(** Reading the line. *)
Lemma line_read {W} {SC : Sched W} {IE : InodeEnv W} n l (s : cst W) :
  (forall w, exists w', env_iunlock w = Ok w' /\ killed w' = killed w) -> (forall w, exists w', env_ilock w = Ok w') ->
  cons_ok None s (mkdisc (l ++ [10]) []) -> Forall in_line l -> (length l < n)%nat ->
  exists s', consoleread n s = Ok ((Return (Z.of_nat (length l) + 1), l ++ [10]), s') /\ cons_ok None s' (mkdisc [] []).
Proof.
  intros Hu Hl Hc Hok Hn. pose proof (rd_line n l (Z.of_nat n) Hok Hn) as Hrd.
  destruct (consoleread_run n s _ Hu Hl Hc) as (s' & Hread & H'). cbn [d_ready d_edit] in *. rewrite Hrd in Hread, H'. cbn [fst snd ends_read] in *.
  exists s'. split; [|done]. replace (Z.of_nat n - Z.of_nat (n - length l - 1)) with (Z.of_nat (length l) + 1) in Hread by lia. exact Hread.
Qed.

(** Typing and reading a line: after any keys with any editing among them, and
    then return, a read of enough bytes gives the edited line with a newline, and
    the console is empty again. *)
Theorem console_line {W} {SC : Sched W} {IE : InodeEnv W} keys ret n (s : cst W) :
  (forall w, exists w', env_iunlock w = Ok w' /\ killed w' = killed w) -> (forall w, exists w', env_ilock w = Ok w') ->
  cons_ok None s (mkdisc [] []) -> Forall in_line keys -> ret = 10 \/ ret = 13 -> (length (nonzero keys) < 127)%nat ->
  (length (foldl edit_key [] keys) < n)%nat ->
  exists ds s1 s2, consoleintr (keys ++ [ret]) s = Ok (ds, s1) /\
    consoleread n s1 = Ok ((Return (Z.of_nat (length (foldl edit_key [] keys)) + 1), foldl edit_key [] keys ++ [10]), s2) /\
    cons_ok None s2 (mkdisc [] []).
Proof.
  intros Hu Hl Hc Hk Hret Hlen Hn. destruct (line_typed keys ret Hk Hret Hlen) as (He & Hok & Hb).
  destruct (consoleintr_run (keys ++ [ret]) s _ Hc Hb) as (ds & s1 & Hrun & H1 & _). rewrite He in H1.
  destruct (line_read n _ s1 Hu Hl H1 Hok Hn) as (s2 & Hread & H2). by exists ds, s1, s2.
Qed.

:::::

Set down every entry exactly as given.

(** Reading the line. *)
Lemma line_read {W} {SC : Sched W} {IE : InodeEnv W} n l (s : cst W) :
  (forall w, exists w', env_iunlock w = Ok w' /\ killed w' = killed w) -> (forall w, exists w', env_ilock w = Ok w') ->
  cons_ok None s (mkdisc (l ++ [10]) []) -> Forall in_line l -> (length l < n)%nat ->
  exists s', consoleread n s = Ok ((Return (Z.of_nat (length l) + 1), l ++ [10]), s') /\ cons_ok None s' (mkdisc [] []).
Proof.
  intros Hu Hl Hc Hok Hn. pose proof (rd_line n l (Z.of_nat n) Hok Hn) as Hrd.
  destruct (consoleread_run n s _ Hu Hl Hc) as (s' & Hread & H'). cbn [d_ready d_edit] in *. rewrite Hrd in Hread, H'. cbn [fst snd ends_read] in *.
  exists s'. split; [|done]. replace (Z.of_nat n - Z.of_nat (n - length l - 1)) with (Z.of_nat (length l) + 1) in Hread by lia. exact Hread.
Qed.

(** Typing and reading a line: after any keys with any editing among them, and
    then return, a read of enough bytes gives the edited line with a newline, and
    the console is empty again. *)
Theorem console_line {W} {SC : Sched W} {IE : InodeEnv W} keys ret n (s : cst W) :
  (forall w, exists w', env_iunlock w = Ok w' /\ killed w' = killed w) -> (forall w, exists w', env_ilock w = Ok w') ->
  cons_ok None s (mkdisc [] []) -> Forall in_line keys -> ret = 10 \/ ret = 13 -> (length (nonzero keys) < 127)%nat ->
  (length (foldl edit_key [] keys) < n)%nat ->
  exists ds s1 s2, consoleintr (keys ++ [ret]) s = Ok (ds, s1) /\
    consoleread n s1 = Ok ((Return (Z.of_nat (length (foldl edit_key [] keys)) + 1), foldl edit_key [] keys ++ [10]), s2) /\
    cons_ok None s2 (mkdisc [] []).
Proof.
  intros Hu Hl Hc Hk Hret Hlen Hn. destruct (line_typed keys ret Hk Hret Hlen) as (He & Hok & Hb).
  destruct (consoleintr_run (keys ++ [ret]) s _ Hc Hb) as (ds & s1 & Hrun & H1 & _). rewrite He in H1.
  destruct (line_read n _ s1 Hu Hl H1 Hok Hn) as (s2 & Hread & H2). by exists ds, s1, s2.
Qed.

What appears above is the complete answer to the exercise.